Is knowing about what you always wanted to do a good thing? Personally, I have been whacked by destiny trying to make definite stubborn choices since I was quite young.
My father, a typical " I don't want my kids to take the tough path" sort off business man wanted his daughter to barely finish schooling and join an oh so plush Interior Decoration course. To his dismay; I wasn't the kind of daughter he should have got.
Committed to making intricate puzzles ever since I was six instead of doll making, my dreams were kind of twisted according to him. By the time I entered 11th grade, my dreams became a nightmare for him. Interested in Biology and yearning to be a doctor my ambition didn't really fit well in my dad's business mind model. He considered my books to be equivalent to body building dumbbles and the content in them, a mere waste of paper resources. Although he never discouraged me but I always knew it didn't make him happy.
I died explaining; his arguments never sufficed. Ultimately I made up my mind to take defiance to the next level and told him that if he wasn't going to change his opinion, nor was I. Numerous upheavals at home and pissing off episodes made us each other's closest dopplegangers and worst enemies.
By the end of class 12, I was not only fighting the examinations battle alone but also the application threats. Talking to my dad's accountant more than anyone in my family, my applications were sealed and delivered and so were my expectations.
Compromising to come to common ground, I chose Manipal for a year. Closer to home (not really) and within constant reach (again not at all); the deal sounded legitimate to the MAN. A little detail about it being a twinning program was hidden. I can't forget my dad's words when I told him I got to leave for England; he said:" I wish your kids trouble you the same way like you have troubled me." Two long breathers and I swallowed the guilt with ease.

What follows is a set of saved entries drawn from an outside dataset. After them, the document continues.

Lemma Pib_getDefaultIdentity_ok p : pib_ok p -> ensures pib_ok p Pib_getDefaultIdentity (fun h _ => good_identity h).
Proof.
  intros Hp. unfold Pib_getDefaultIdentity. apply ensures_get.
  destruct (pib_defaultIdentity_ p) as [h |] eqn:E; [apply ensures_ret; [easy | now apply (po_default p Hp)] |].
  unfold read_mem. apply ensures_bind with (Q := fun n p' => p' = p /\ plain n).
  - apply ensures_get, ensures_returns; [easy |]. unfold mem_getDefaultIdentity. intros n Hn. split; [easy |].
    destruct (hasDefaultIdentity_ (pibImpl_ p)) eqn:Ed; [| easy]. injection Hn as <-.
    now apply (po_plain p), (mo_default _ _ _ (po_mem p Hp)).
  - intros n p' _ [-> Hn]. eapply ensures_bind; [now apply identities_get_ok |]. intros h p' Hp' (Hh & _ & _).
    assert (good_identity h) by (unfold good_identity; now rewrite Hh).
    apply ensures_modify_bind, ensures_ret; [| easy]. apply pib_ok_default; [easy |]. now intros h' [= <-].
Qed.

(** ** Keys *)

Lemma change_identity_run h f p ii : find_identity h p = Some ii -> change_identity h f p = (set_identity (f ii) p, [], Ok tt).
Proof. intros E. unfold change_identity, self_modify. now rewrite E. Qed.

Lemma pib_ok_set_identity h p ii ii' :
  pib_ok p -> good_identity h -> find_identity h p = Some ii -> identity_impl_ok (pibImpl_ p) h.1 ii' -> pib_ok (set_identity ii' p).
Proof.
  intros Hp Hh E Hi. unfold set_identity. rewrite (io_name _ _ _ Hi). apply pib_ok_change; try easy. apply Hp.
Qed.

Lemma identity_set_key m n k ki ii : identity_impl_ok m n ii -> key_impl_ok m n k ki -> identity_impl_ok m n (set_key ki ii).
Proof.
  intros [H1 H2 H3 H4 H5 H6] Hk. pose proof (plain_key_ok _ (proj1 (ko_of _ _ _ _ Hk))) as Hkk. split; cbn; try easy.
  - rewrite (ko_name _ _ _ _ Hk). now apply map_set_ok.
  - intros k' ki'. rewrite (ko_name _ _ _ _ Hk). intros [[= -> ->] | [Hx _]]%map_set_elem; auto.
Qed.

Lemma check_key_name_ok {A} n k p (f : unit -> Op Pib A) Q :
  pib_ok p -> plain n -> plain k -> (key_of k n -> ensures pib_ok p (f tt) Q) -> ensures pib_ok p (check_key_name n k ≫= f) Q.
Proof.
  intros Hp Hn Hk Hf. unfold check_key_name. destruct (extractIdentityFromKeyName k) as [i |] eqn:E; cycle 1.
  { apply ensures_bind with (Q := fun _ _ => False); [| easy]. now apply ensures_returns_bind. }
  pose proof (key_of_plain k i Hk E) as Hi.
  apply ensures_bind with (Q := fun _ p' => p' = p /\ key_of k n); [| intros [] p' _ [-> ?]; now apply Hf].
  apply ensures_returns_bind; [easy |]. intros i' [= <-]. destruct (name_equals n i) eqn:En; cbn [negb].
  - apply plain_equals in En as ->; [| easy | easy]. now apply ensures_ret.
  - now apply ensures_throw.
Qed.

Lemma PibKeyImpl_load_ok n k p :
  pib_ok p -> plain k -> key_of k n ->
  ensures pib_ok p (PibKeyImpl_load k) (fun ki p' => p' = with_number (S (next_number p)) p /\ key_impl_ok (pibImpl_ p) n k ki /\
    ki_number ki = next_number p).
Proof.
  intros Hp Hk Hkn. destruct (getCertificatesOfKey_spec k _ (po_mem p Hp) Hk) as (names & E & Hok & Hnames).
  unfold PibKeyImpl_load. apply ensures_returns_bind; [easy |]. intros i Hi. pose proof (key_of_functional k i n Hi Hkn) as ->.
  apply (ensures_read_mem _ names); [easy |].
  apply ensures_bind with (Q := fun bits p' => p' = p /\ (k, bits) ∈ mem_keys_ (pibImpl_ p)).
  { apply ensures_get, ensures_returns; [easy |]. unfold mem_getKeyBits. intros bits Hb. split; [easy |].
    destruct (map_find _ k) eqn:Ef; [| easy]. injection Hb as ->. apply map_find_elem in Ef; [easy | apply (po_mem p Hp) | now apply plain_key_ok]. }
  intros bits p' _ [-> Hb]. apply ensures_returns_bind; [easy |]. intros kt Hkt.
  eapply ensures_run; [reflexivity | now destruct Hp |]. intros ki [= <-]. split; [easy |]. split; [| easy].
  split; cbn; try easy. split; [apply map_ok_nil |]. intros c cert Hx. now apply elem_of_nil in Hx.
Qed.

Definition is_key (h : PibIdentity) (k : Name) (kh : PibKey) (p : Pib) : Prop :=
  kh_owner kh = h /\ kh_name kh = k /\ good_key kh /\ exists ki, find_key kh p = Some ki.

Lemma find_key_set h k p ii ki : pib_ok p -> good_identity h -> find_identity h p = Some ii -> key_impl_ok (pibImpl_ p) h.1 k ki ->
  find_key (mkPibKey h k (ki_number ki)) (set_identity (set_key ki ii) p) = Some ki.
Proof.
  intros Hp Hh E Hk. destruct (find_identity_some h p ii Hp Hh E) as (_ & Hn & Hnum & Hi). unfold find_key. cbn [kh_owner kh_name kh_number].
  rewrite find_identity_set by (easy || apply Hp). cbn. rewrite (ko_name _ _ _ _ Hk), map_find_set; [| apply Hi | apply plain_key_ok, Hk].
  cbn. now rewrite Nat.eqb_refl.
Qed.

Lemma keys_get_ok h k p : pib_ok p -> good_identity h -> plain k -> ensures pib_ok p (keys_get h k) (is_key h k).
Proof.
  intros Hp Hh Hk. unfold keys_get. apply ensures_lock_identity; [easy | easy |]. intros ii E Hi. rewrite (io_name _ _ _ Hi).
  apply check_key_name_ok; [easy | easy | easy |]. intros Hkn. destruct (map_find (ii_keys_ ii) k) as [ki |] eqn:Ef.
  - pose proof Ef as Hx. apply map_find_elem in Hx; [| apply Hi | now apply plain_key_ok]. pose proof (io_key _ _ _ Hi k ki Hx) as Hki.
    apply ensures_ret; [easy |]. rewrite (ko_name _ _ _ _ Hki). split_and!; try easy. exists ki. unfold find_key. cbn.
    rewrite E. cbn. rewrite Ef. cbn. now rewrite Nat.eqb_refl.
  - eapply ensures_bind; [now apply (PibKeyImpl_load_ok h.1) |]. intros ki p' Hp' (Ep & Hki & Hnum).
    assert (E' : find_identity h p' = Some ii) by now subst p'. assert (Hki' : key_impl_ok (pibImpl_ p') h.1 k ki) by now subst p'.
    apply (ensures_silent _ _ _ _ _ _ _ (change_identity_run h (set_key ki) p' ii E')).
    apply ensures_ret.
    + eapply pib_ok_set_identity; [easy | exact Hh | exact E' |]. apply (identity_set_key _ _ k); [now subst p' | easy].
    + split_and!; try easy. exists ki. now apply find_key_set.
Qed.

Lemma check_key_name_run k n p : plain n -> key_of k n -> check_key_name n k p = (p, [], Ok tt).
Proof.
  intros Hn Hk. unfold check_key_name. rewrite Hk, act_returns_bind. now rewrite (proj2 (plain_equals n n Hn Hn) eq_refl).
Qed.

Lemma lock_identity_run h p ii : find_identity h p = Some ii -> lock_identity h p = (p, [], Ok ii).
Proof. intros E. unfold lock_identity. now rewrite act_get_bind, E. Qed.
Lemma lock_key_run k p ki : find_key k p = Some ki -> lock_key k p = (p, [], Ok ki).
Proof. intros E. unfold lock_key. now rewrite act_get_bind, E. Qed.

(** The constructor of a new key, also while its name is already in the container. *)
Lemma PibKeyImpl_new_run n k bits kt p :
  mem_ok (pibImpl_ p) -> plain k -> key_of k n -> public_key_type bits = Ok kt ->
  let m' := mem_addKey n k bits (pibImpl_ p) in
  exists ki, PibKeyImpl_new k bits p = (with_number (S (next_number p)) (set_pibImpl m' p), [], Ok ki) /\
    keyEncoding_ ki = bits /\ key_impl_ok m' n k ki.
Proof.
  intros Hm Hk Hkn Ht m'. destruct (getCertificatesOfKey_spec k _ Hm Hk) as (names & E & Hok & Hnames).
  exists (mkPibKeyImpl (next_number p) n k bits kt names [] None). split; [| split; [easy |]].
  - unfold PibKeyImpl_new. rewrite Hkn, act_returns_bind, (read_mem_ok _ names) by easy. unfold key_type_of. rewrite Ht, act_returns_bind.
    reflexivity.
  - destruct (mem_addIdentity_rest n (pibImpl_ p)) as (_ & E2 & _ & E4 & _).
    split; cbn; rewrite ?E2, ?E4; try easy.
    + apply map_set_elem; [apply Hm | now apply plain_key_ok | now left].
    + split; [apply map_ok_nil |]. intros c cert Hx. now apply elem_of_nil in Hx.
Qed.

Lemma agree_on_addKey n i k bits m : mem_ok m -> plain k -> key_of k i -> n <> i -> agree_on n m (mem_addKey i k bits m).
Proof.
  intros Hm Hk Hki Hne. destruct (mem_addIdentity_rest i m) as (_ & E2 & _ & E4 & _). unfold agree_on, mem_addKey. cbn. rewrite E2, E4.
  split; [| easy]. intros k' bits' Hk'. rewrite map_set_elem by (apply Hm || now apply plain_key_ok). split; cycle 1.
  { intros Hx. right. split; [easy |]. cbn. intros ->. now apply Hne, (key_of_functional k). }
  intros [[= -> ->] | [Hx _]]; [| easy]. destruct Hne. now apply (key_of_functional k).
Qed.

(** The identity of the new key, in the memory that has the key. *)
Lemma identity_add_key n k bits ki ii m :
  mem_ok m -> identity_impl_ok m n ii -> let m' := mem_addKey n k bits m in
  key_impl_ok m' n k ki -> identity_impl_ok m' n (set_key ki (set_ii_names (set_insert (ii_keyNames_ ii) k) ii)).
Proof.
  intros Hm [H1 H2 [H3 H3'] H4 H5 H6] m' Hk. pose proof (ko_of _ _ _ _ Hk) as [Hpk Hkn]. pose proof (plain_key_ok _ Hpk) as Hkk.
  pose proof (mo_id _ _ _ Hm n H2) as Hn. destruct (mem_addIdentity_rest n m) as (_ & E2 & _ & E4 & _).
  split; cbn; rewrite ?(ko_name _ _ _ _ Hk); try easy.
  - apply (mem_addIdentity_ids n m n Hm Hn). now left.
  - rewrite E2. split; [now apply map_set_ok |]. intros k'. unfold set_insert. rewrite !has_set by (easy || apply Hm). rewrite H3'. naive_solver.
  - now apply map_set_ok.
  - intros k' ki' [[= -> ->] | [Hx Hne]]%map_set_elem; [easy | | easy | easy]. cbn in Hne.
    apply (key_impl_ok_agree m); [auto | |]; unfold m', mem_addKey; cbn; rewrite ?E2, ?E4; [| easy].
    intros bits' Hb. apply map_set_elem; [apply Hm | easy |]. now right.
Qed.

Definition has_bits (bits : list Z) (k : PibKey) (p : Pib) : Prop :=
  good_key k /\ exists ki, find_key k p = Some ki /\ keyEncoding_ ki = bits.

Lemma keys_add_ok h bits kt k p :
  pib_ok p -> good_identity h -> plain k -> public_key_type bits = Ok kt ->
  ensures pib_ok p (keys_add h bits k) (fun kh p' => is_key h k kh p' /\ has_bits bits kh p').
Proof.
  intros Hp Hh Hk Ht. unfold keys_add. apply ensures_lock_identity; [easy | easy |]. intros ii E Hi. rewrite (io_name _ _ _ Hi).
  apply check_key_name_ok; [easy | easy | easy |]. intros Hkn.
  apply (ensures_silent _ _ _ _ _ _ _ (change_identity_run _ _ _ _ E)).
  set (p1 := set_identity _ p). destruct (PibKeyImpl_new_run h.1 k bits kt p1 (po_mem p Hp) Hk Hkn Ht) as (ki & En & Hb & Hki).
  apply (ensures_silent _ _ _ _ _ _ _ En). set (p2 := with_number _ _).
  assert (E2 : find_identity h p2 = Some (set_ii_names (set_insert (ii_keyNames_ ii) k) ii)).
  { destruct (find_identity_some h p ii Hp Hh E) as (_ & Hn & Hnum & _).
    exact (find_identity_set h p (set_ii_names (set_insert (ii_keyNames_ ii) k) ii) (po_identities p Hp) Hh Hn Hnum). }
  apply (ensures_silent _ _ _ _ _ _ _ (change_identity_run h (set_key ki) p2 _ E2)).
  pose proof (identity_add_key h.1 k bits ki ii _ (po_mem p Hp) Hi Hki) as Hii. set (ii2 := set_key ki _) in *.
  set (p3 := set_identity ii2 p2).
  assert (Hp3 : pib_ok p3).
  { subst p3 p2 p1. unfold set_identity, set_identities. cbn. rewrite (io_name _ _ _ Hi), map_set_twice; [| apply Hp | now apply plain_key_ok].
    apply pib_ok_change; [easy | | | | easy].
    - now apply mem_addKey_ok; [apply Hp | |].
    - intros j. unfold mem_addKey. cbn. rewrite (mem_addIdentity_ids h.1 _ j (po_mem p Hp) Hh). pose proof (io_has _ _ _ Hi). naive_solver.
    - intros j Hne. now apply agree_on_addKey; [apply Hp | | |]. }
  assert (E3 : find_identity h p3 = Some ii2).
  { destruct (find_identity_some h p ii Hp Hh E) as (_ & Hn & Hnum & _). apply find_identity_set; try easy. apply map_set_ok; [apply Hp |].
    change (key_ok (ii_identityName_ ii)). rewrite (io_name _ _ _ Hi). now apply plain_key_ok. }
  assert (Em : map_find (ii_keys_ ii2) k = Some ki).
  { subst ii2. cbn. rewrite (ko_name _ _ _ _ Hki). apply map_find_set; [apply Hi | now apply plain_key_ok]. }
  apply (ensures_silent _ _ _ _ _ _ _ (lock_identity_run _ _ _ E3)). rewrite (io_name _ _ _ Hii).
  apply (ensures_silent _ _ _ _ _ _ _ (check_key_name_run k h.1 p3 Hh Hkn)). rewrite Em, (ko_name _ _ _ _ Hki).
  assert (Ek : find_key (mkPibKey h k (ki_number ki)) p3 = Some ki).
  { unfold find_key. cbn [kh_owner kh_name kh_number]. rewrite E3. cbn [mbind option_bind]. rewrite Em. cbn [mbind option_bind]. now rewrite Nat.eqb_refl. }
  split; [exact Hp3 |]. intros kh [= <-]. split; split_and!; try easy; now exists ki.
Qed.

Lemma keys_remove_ok h k p : pib_ok p -> good_identity h -> plain k -> ensures pib_ok p (keys_remove h k) (fun _ _ => True).
Proof.
  intros Hp Hh Hk. pose proof (plain_key_ok k Hk) as Hkk. unfold keys_remove. apply ensures_lock_identity; [easy | easy |]. intros ii E Hi.
  rewrite (io_name _ _ _ Hi). apply check_key_name_ok; [easy | easy | easy |]. intros Hkn.
  apply (ensures_silent _ _ _ _ _ _ _ (change_identity_run _ _ _ _ E)). set (p1 := set_identity _ p).
  destruct (mem_removeKey_run k h.1 (pibImpl_ p1) (po_mem p Hp) Hk Hkn) as (m' & Em & Hm' & _ & _ & _ & Ei & Hkeys & Hcerts).
  eapply ensures_run; [unfold on_mem; now rewrite Em | | easy].
  destruct Hi as [H1 H2 [H3 H3'] H4 H5 H6]. unfold p1, set_pibImpl, set_identity, set_identities. cbn. rewrite H1.
  apply pib_ok_change; try easy.
  - intros n. now rewrite Ei.
  - intros n Hne. split.
    + intros k' bits Hk'. rewrite Hkeys. split; [tauto |]. intros Hx. split; [easy |]. intros <-. now apply Hne, (key_of_functional k).
    + intros k' c cert Hk' Hc. rewrite Hcerts. split; [tauto |]. intros Hx. split; [easy |]. intros (k1 & <- & Hc1).
      pose proof (certificate_of_functional _ _ _ Hc Hc1) as ->. now apply Hne, (key_of_functional k).
  - split; cbn; rewrite ?Ei; try easy.
    + split; [now apply map_erase_ok |]. intros k'. rewrite has_erase, H3' by easy. unfold has. setoid_rewrite Hkeys. naive_solver.
    + now apply map_erase_ok.
    + intros k' ki [Hx Hne]%map_erase_elem; [| easy | easy]. cbn in Hne. apply (key_impl_ok_agree (pibImpl_ p)); [auto | |].
      * intros bits Hb. apply Hkeys. split; [easy |]. now intros ->.
      * intros c cert Hc. rewrite Hcerts. split; [tauto |]. intros Hx'. split; [easy |]. intros (k1 & <- & Hc1).
        now apply Hne, (certificate_of_functional c).
Qed.

Lemma change_identity_ok h f p : pib_ok p -> good_identity h ->
  (forall ii, find_identity h p = Some ii -> identity_impl_ok (pibImpl_ p) h.1 ii -> identity_impl_ok (pibImpl_ p) h.1 (f ii)) ->
  ensures pib_ok p (change_identity h f) (fun _ _ => True).
Proof.
  intros Hp Hh Hf. unfold change_identity. apply ensures_modify; [| easy]. destruct (find_identity h p) as [ii |] eqn:E; [| easy].
  apply (pib_ok_set_identity h p ii); try easy. now apply Hf, (find_identity_some h p ii).
Qed.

The years passed in a glimpse. Back home as an Engineer (succumbing to daddy's promise) I am doing something which did not require the amount of academics I had chewed over 4 years. In a recent conversation about the future and the babies; I was shocked to hear myself saying: I will never ask my kids to study as much as I did or even close. I wanted to reform those sentences but too late. The truth was on the table; clear and crisp. The cursed had worked I guess. I was so glad my parents weren't in the vicinity when I uttered those forbidden words!
The truth is one learns from experience and uses it so that our loved ones' experiences don't make them learn. Its like studying from a past papers guide for an exam. Yes you might score well but the chances are always dim. Everyone has to learn their own way whether its through a kick or a whack. Mine was a whack!